Chester noticed Mitchell jump visibly at something he saw out the window and Chester got up, talking and inveigling Rosie the while, and without appearing to do so, looked down on the studio street below. There seemed to be a small camera crew idly waiting outside, next to a panel truck on the side of which were the words “Amusement Now!” The phone rang on the huge wooden slab desk. Mitchell started out the door.
“Damn. I know what they want.

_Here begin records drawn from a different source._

Lemma mark_inv workers s m1 j :
  pool_inv workers s -> mark_upload (job_path j) (pool_manager s) = Some m1 ->
  pool_inv workers (mkPool m1 (submitting s ++ [j]) (running s) (refused s) (world s)).
Proof.
  intros (H1 & H2 & H3 & H4). unfold mark_upload. case_bool_decide as Hj; [done|]. intros [= <-].
  assert (marks (mkPool (mkManager ({[job_path j]} ∪ uploading_files (pool_manager s)) (jobs (pool_manager s))
      (pool_shutdown (pool_manager s))) (submitting s ++ [j]) (running s) (refused s) (world s)) ≡ₚ job_path j :: marks s) as Hp.
  { rewrite !marks_app. cbn [submitting pool_manager jobs running refused]. rewrite map_app. cbn [map].
    rewrite <- app_assoc. cbn [app]. symmetry. apply Permutation_middle. }
  unfold marks in Hp. split_and!; [|intros p|done|done].
  - rewrite Hp. constructor; [by rewrite <- H2|done].
  - rewrite Hp. cbn. rewrite elem_of_cons, <- H2. set_solver.
Qed.

Lemma submit_inv workers s i j :
  pool_inv workers s -> submitting s !! i = Some j ->
  pool_inv workers match pool_submit j (pool_manager s) with
                   | (Ok _, m') => mkPool m' (delete i (submitting s)) (running s) (refused s) (world s)
                   | (Err _, m') => mkPool m' (delete i (submitting s)) (running s) (job_path j :: refused s) (world s)
                   end.
Proof.
  intros Hinv Hi. pose proof Hinv as (_ & _ & H3 & H4). pose proof (delete_Permutation _ _ _ Hi) as Hd.
  apply (Permutation_map job_path) in Hd. cbn [map] in Hd. unfold pool_submit.
  destruct (pool_shutdown _) eqn:Es; apply (marks_moved _ s); try done; cbn; rewrite ?Es; try done;
    rewrite !marks_app; cbn; rewrite Hd.
  - solve_Permutation.
  - rewrite map_app. cbn. solve_Permutation.
Qed.
(* ===== verification/Telemetry.v ===== *)
(** * Telemetry ([telemetry/__init__.py], [telemetry/attributes])

    The instruments with their caches per configuration, the choice between a
    local instance and a telemetry server, and the attributes of the metrics.
    The OpenTelemetry SDK, the classes of exporters and the manager processes
    are interfaces. *)
From S2P Require Import Prelude PyDict Types Utils Json.

(** ** Definitions: attributes *)
(** Where the values come from: the environment variables, the host name and
    the fields of the current process and thread *)
Record environment := mkEnvironment {
  environ : gmap string string;
  gethostname : string;
  current_process : gmap string json;
  current_thread : gmap string json;
}.
Inductive AttributesProvider :=
  | EnvironmentVariablesAttributesProvider (variables : list (string * string))
  | HostAttributesProvider (keys : list string)
  | MSCConfigAttributesProvider (values : attributes)
  | ProcessAttributesProvider (fields : list (string * string))
  | StaticAttributesProvider (values : option attributes)
  | ThreadAttributesProvider (fields : list (string * string)).

(** The constructors: the enums have few values, and the expressions of a
    configuration are evaluated at once *)
Definition check_values (allowed : list string) (l : list (string * string)) : res (list (string * string)) :=
  if forallb (fun kv => bool_decide (kv.2 ∈ allowed)) l then Ok l else Err ValueError.
Definition new_host (l : list (string * string)) : res AttributesProvider :=
  res_bind (check_values ["name"] l) (fun l => Ok (HostAttributesProvider l.*1)).
Definition new_process (l : list (string * string)) : res AttributesProvider :=
  res_bind (check_values ["pid"] l) (fun l => Ok (ProcessAttributesProvider l)).
Definition new_thread (l : list (string * string)) : res AttributesProvider :=
  res_bind (check_values ["ident"; "native_id"] l) (fun l => Ok (ThreadAttributesProvider l)).
Fixpoint search_all (search : string -> res json) (l : list (string * string)) (m : attributes) : res attributes :=
  match l with
  | [] => Ok m
  | (k, e) :: l' => res_bind (search e) (fun v => search_all search l' (<[ k := v ]> m))
  end.
Definition new_msc_config (search : string -> res json) (l : list (string * string)) : res AttributesProvider :=
  res_bind (search_all search l ∅) (fun m => Ok (MSCConfigAttributesProvider m)).

(** [attributes]: fields that are missing are left out *)
Definition fields_of (fs : gmap string json) (l : list (string * string)) : attributes :=
  fold_left (fun m kv => match fs !! kv.2 with Some v => <[ kv.1 := v ]> m | None => m end) l ∅.
Definition environment_variables_attributes (l : list (string * string)) (env : environment) : attributes := fields_of (JStr <$> environ env) l.
Definition host_attributes (ks : list string) (env : environment) : attributes :=
  fold_left (fun m k => <[ k := JStr (gethostname env) ]> m) ks ∅.
Definition process_attributes (l : list (string * string)) (env : environment) : attributes := fields_of (current_process env) l.
Definition thread_attributes (l : list (string * string)) (env : environment) : attributes := fields_of (current_thread env) l.
Definition attributes_of (p : AttributesProvider) (env : environment) : option attributes :=
  match p with
  | EnvironmentVariablesAttributesProvider l => Some (environment_variables_attributes l env)
  | HostAttributesProvider ks => Some (host_attributes ks env)
  | MSCConfigAttributesProvider m => Some m
  | ProcessAttributesProvider l => Some (process_attributes l env)
  | StaticAttributesProvider m => m
  | ThreadAttributesProvider l => Some (thread_attributes l env)
  end.
(** [collect_attributes]: the value of the latest provider is kept *)
Definition collect_attributes (ps : list AttributesProvider) (env : environment) : attributes :=
  fold_left (fun m p => match attributes_of p env with Some a => a ∪ m | None => m end) ps ∅.

(** ** Definitions: instruments *)
Inductive GaugeName := LATENCY | DATA_SIZE | DATA_RATE.
Inductive CounterName := REQUEST_SUM | RESPONSE_SUM | DATA_SIZE_SUM.
Definition gauge_value (n : GaugeName) : string :=
  match n with LATENCY => "multistorageclient.latency" | DATA_SIZE => "multistorageclient.data_size" | DATA_RATE => "multistorageclient.data_rate" end.
Definition gauge_unit (n : GaugeName) : string := match n with LATENCY => "s" | DATA_SIZE => "By" | DATA_RATE => "By/s" end.
Definition counter_value (n : CounterName) : string :=
  match n with
  | REQUEST_SUM => "multistorageclient.request.sum"
  | RESPONSE_SUM => "multistorageclient.response.sum"
  | DATA_SIZE_SUM => "multistorageclient.data_size.sum"
  end.
Definition counter_unit (n : CounterName) : string :=
  match n with REQUEST_SUM => "{request}" | RESPONSE_SUM => "{response}" | DATA_SIZE_SUM => "By" end.
Definition all_gauges : list GaugeName := [LATENCY; DATA_SIZE; DATA_RATE].
Definition all_counters : list CounterName := [REQUEST_SUM; RESPONSE_SUM; DATA_SIZE_SUM].

(** The exporters that are known by a short name *)
Definition METRICS_EXPORTER_MAPPING : gmap string string := list_to_map
  [("console", "opentelemetry.sdk.metrics.export.ConsoleMetricExporter");
   ("otlp", "opentelemetry.exporter.otlp.proto.http.metric_exporter.OTLPMetricExporter");
   ("_otlp_msal", "multistorageclient.telemetry.metrics.exporters.otlp_msal._OTLPMSALMetricExporter");
   ("_otlp_mtls_vault", "multistorageclient.telemetry.metrics.exporters.otlp_mtls_vault._OTLPmTLSVaultMetricExporter")].
Definition TRACE_EXPORTER_MAPPING : gmap string string := list_to_map
  [("console", "opentelemetry.sdk.trace.export.ConsoleSpanExporter");
   ("otlp", "opentelemetry.exporter.otlp.proto.http.trace_exporter.OTLPSpanExporter");
   ("_otlp_msal", "multistorageclient.telemetry.traces.exporters.otlp_msal._OTLPMSALSpanExporter")].
(** [name.rsplit(".", 1)] unpacked into module and class *)
Definition split_class (s : string) : res (string * string) :=
  match reverse (split dot s) with
  | c :: (_ :: _) as rest => Ok (join "." (reverse (tail rest)), c)
  | _ => Err ValueError
  end.

(** The SDK: objects are numbered; a provider is made of the class of the
    exporter, its options and the options of the reader *)
Class Sdk (T : Type) := {
  sdk_meter_provider : string * string -> dict -> dict -> M T nat;
  sdk_get_meter : nat -> string -> M T nat;
  sdk_create_gauge : nat -> string -> string -> M T nat;
  sdk_create_counter : nat -> string -> string -> M T nat;
  sdk_tracer_provider : string * string -> dict -> M T nat;
  sdk_get_tracer : nat -> string -> M T nat;
}.

(** [Telemetry]: the caches, with the configuration as a sorted JSON string *)
Record telemetry := mkTelemetry {
  meter_provider_cache : gmap string nat;
  meter_cache : gmap string nat;
  gauge_cache : gmap (string * string) nat;
  counter_cache : gmap (string * string) nat;
  tracer_provider_cache : gmap string nat;
  tracer_cache : gmap string nat;
}.
Definition empty_telemetry : telemetry := mkTelemetry ∅ ∅ ∅ ∅ ∅ ∅.
(** [json.dumps(config, sort_keys=True)] *)
Fixpoint sort_keys (j : json) : json :=
  match j with
  | JList l => JList (map sort_keys l)
  | JDict d => JDict (sort_by (fun a b => str_leb a.1 b.1) (map (fun kv => (kv.1, sort_keys kv.2)) d))
  | _ => j
  end.
Definition config_json (d : dict) : string := dumps (sort_keys (JDict d)).
Definition as_dict (j : json) : res dict := match j with JDict d => Ok d | _ => Err AttributeError end.
(** [d.get(k, {})] of a dictionary *)
Definition get_dict (d : dict) (k : string) : res dict :=
  match dict_get d k with Some j => as_dict j | None => Ok [] end.
(** [d[k]] where a dictionary, or a string, is expected *)
Definition get_item (d : dict) (k : string) : res dict :=
  match dict_get d k with Some (JDict e) => Ok e | Some _ => Err TypeError | None => Err KeyError end.
Definition get_str (d : dict) (k : string) : res string :=
  match dict_get d k with Some (JStr s) => Ok s | Some _ => Err TypeError | None => Err KeyError end.

Section Instruments.
Context {T : Type} `{!Sdk T}.
Abbreviation MT := (M (telemetry * T)).
Definition on_sdk {A} (m : M T A) : MT A := fun '(t, x) => let '(r, x') := m x in (r, (t, x')).
Definition is_import_failure (e : exc) : bool := match e with AttributeError | ImportError => true | _ => false end.
(** The class of an exporter *)
Definition exporter_class (mapping : gmap string string) (ty : string) : res (string * string) :=
  split_class (default ty (mapping !! ty)).
(** [setdefault] on a cache *)
Definition cached (get : telemetry -> gmap string nat) (put : gmap string nat -> telemetry -> telemetry) (k : string)
    (make : MT (option nat)) : MT (option nat) :=
  fun s =>
  match get s.1 !! k with
  | Some v => (Ok (Some v), s)
  | None =>
      match make s with
      | (Ok (Some v), (t, x)) =>
          let v' := default v (get t !! k) in (Ok (Some v'), (put (<[ k := v' ]> (get t)) t, x))
      | r => r
      end
  end.
Definition put_meter_provider (m : gmap string nat) (t : telemetry) : telemetry :=
  mkTelemetry m (meter_cache t) (gauge_cache t) (counter_cache t) (tracer_provider_cache t) (tracer_cache t).
Definition put_meter (m : gmap string nat) (t : telemetry) : telemetry :=
  mkTelemetry (meter_provider_cache t) m (gauge_cache t) (counter_cache t) (tracer_provider_cache t) (tracer_cache t).
Definition put_tracer_provider (m : gmap string nat) (t : telemetry) : telemetry :=
  mkTelemetry (meter_provider_cache t) (meter_cache t) (gauge_cache t) (counter_cache t) m (tracer_cache t).
Definition put_tracer (m : gmap string nat) (t : telemetry) : telemetry :=
  mkTelemetry (meter_provider_cache t) (meter_cache t) (gauge_cache t) (counter_cache t) (tracer_provider_cache t) m.
(** ** Definitions: [VaultCertificateProvider] *)
Record vault_config := mkVaultConfig {
  vault_endpoint : string; vault_namespace : string; approle_id : string; approle_secret : string;
  mount_point : string; secret_path : string; cert_key : string; key_key : string; ca_key : string;
}.
(** [_compute_config_fingerprint]; [sha256] is the hexadecimal digest *)
Definition compute_config_fingerprint (sha256 : string -> string) (c : vault_config) : string :=
  sha256 (config_json [("vault_endpoint", JStr (vault_endpoint c)); ("vault_namespace", JStr (vault_namespace c)); ("approle_id", JStr (approle_id c));
    ("approle_secret", JStr (approle_secret c)); ("mount_point", JStr (mount_point c)); ("secret_path", JStr (secret_path c));
    ("cert_key", JStr (cert_key c)); ("key_key", JStr (key_key c)); ("ca_key", JStr (ca_key c))]).
(** The files of the cache directory *)
Inductive cache_file := ClientCert | ClientKey | CaCert | CacheMetadata.
#[export] Instance cache_file_eq_dec : EqDecision cache_file.
Proof. solve_decision. Defined.
Definition disk : Type := cache_file -> option string.
Definition no_files : disk := fun _ => None.
Inductive disk_op := Remove (f : cache_file) | Write (f : cache_file) (content : string).
Definition set_file (f : cache_file) (o : option string) (d : disk) : disk := fun g => if decide (g = f) then o else d g.
Definition run_disk_op (d : disk) (o : disk_op) : disk :=
  match o with Remove f => set_file f None d | Write f s => set_file f (Some s) d end.
Definition run_disk_ops (os : list disk_op) (d : disk) : disk := fold_left run_disk_op os d.

Record cert_data := mkCertData { cd_cert : string; cd_key : string; cd_ca : string }.
(** [_certificates_exist_on_disk] *)
Definition certificates_exist_on_disk (d : disk) : bool :=
  bool_decide (is_Some (d ClientCert)) && bool_decide (is_Some (d ClientKey)) && bool_decide (is_Some (d CaCert)).
(** [_invalidate_disk_cache] *)
Definition invalidate_ops : list disk_op := [Remove ClientCert; Remove ClientKey; Remove CaCert; Remove CacheMetadata].
(** [_write_certificates_to_disk] and [_write_cache_metadata] *)
Definition write_ops (data : cert_data) (metadata : string) : list disk_op :=
  [Write ClientCert (cd_cert data); Write ClientKey (cd_key data); Write CaCert (cd_ca data); Write CacheMetadata metadata].
(** [json.dump] of the metadata, and [_read_cache_metadata] with the fingerprint it holds *)
Definition metadata_text (fingerprint : string) : string := dumps (JDict [("config_fingerprint", JStr fingerprint)]).
Definition read_fingerprint (d : disk) : option json :=
  match d CacheMetadata with
  | None => None
  | Some s => match loads s with Some (JDict m) => dict_get m "config_fingerprint" | _ => None end
  end.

Tell them we’re on the way, coach.” He always called Val “coach” when he was happy.
“Let’s walk over to the stage. We’re just over on six. They’re set up and ready to go, or at least they’re supposed to be,” said Mitchell. Val picked up the phone.
“Last shot, boss. They want you. Car is waiting.”
Mitchell said he wanted to walk over, for God’s sake, like a normal person. Did he have to be driven everywhere? It was only a couple of blocks and Val rolled her eyes. Mitchell led the way out, treating Rosie like a queen. For a moment, Chester was horribly jealous but at that moment his head swelled up to about twice its size and he had a rushy feeling of little neon bugs all around him and he asked if he could use the phone and he’d catch up with them in a minute and he sat down and everyone left. He could hear Mitchell talking away, chattering like a kid.
“I heard things are crazy up at home. The mountain is erupting? Like Mt. St. Helens?”
“It’s nothing, a little runoff, a little steam vent. There was a lot of snow this winter,” said Jim Rook, sounding like a shill for the Beaverteeth Chamber of Commerce.
“Ha!” snorted Rosie. “That’s not what I heard. The New York Times says it’s going to blow sky high. It’ll probably take Chester’s stupid parade and all of us with it.”
Chester could hear Mitchell’s delighted laugh fade away. He turned to the milk-white child floating in the copper basin in the black sea and asked him if any of this were true, but the child replied that he had nothing to do with the future and began to sing a little tune.
“I dreamed I went to Hillbilly Heaven,” the child sang. Then he stopped and looked at Chester. “Make the call, big guy,” said the white child. “Nothing is ordained.”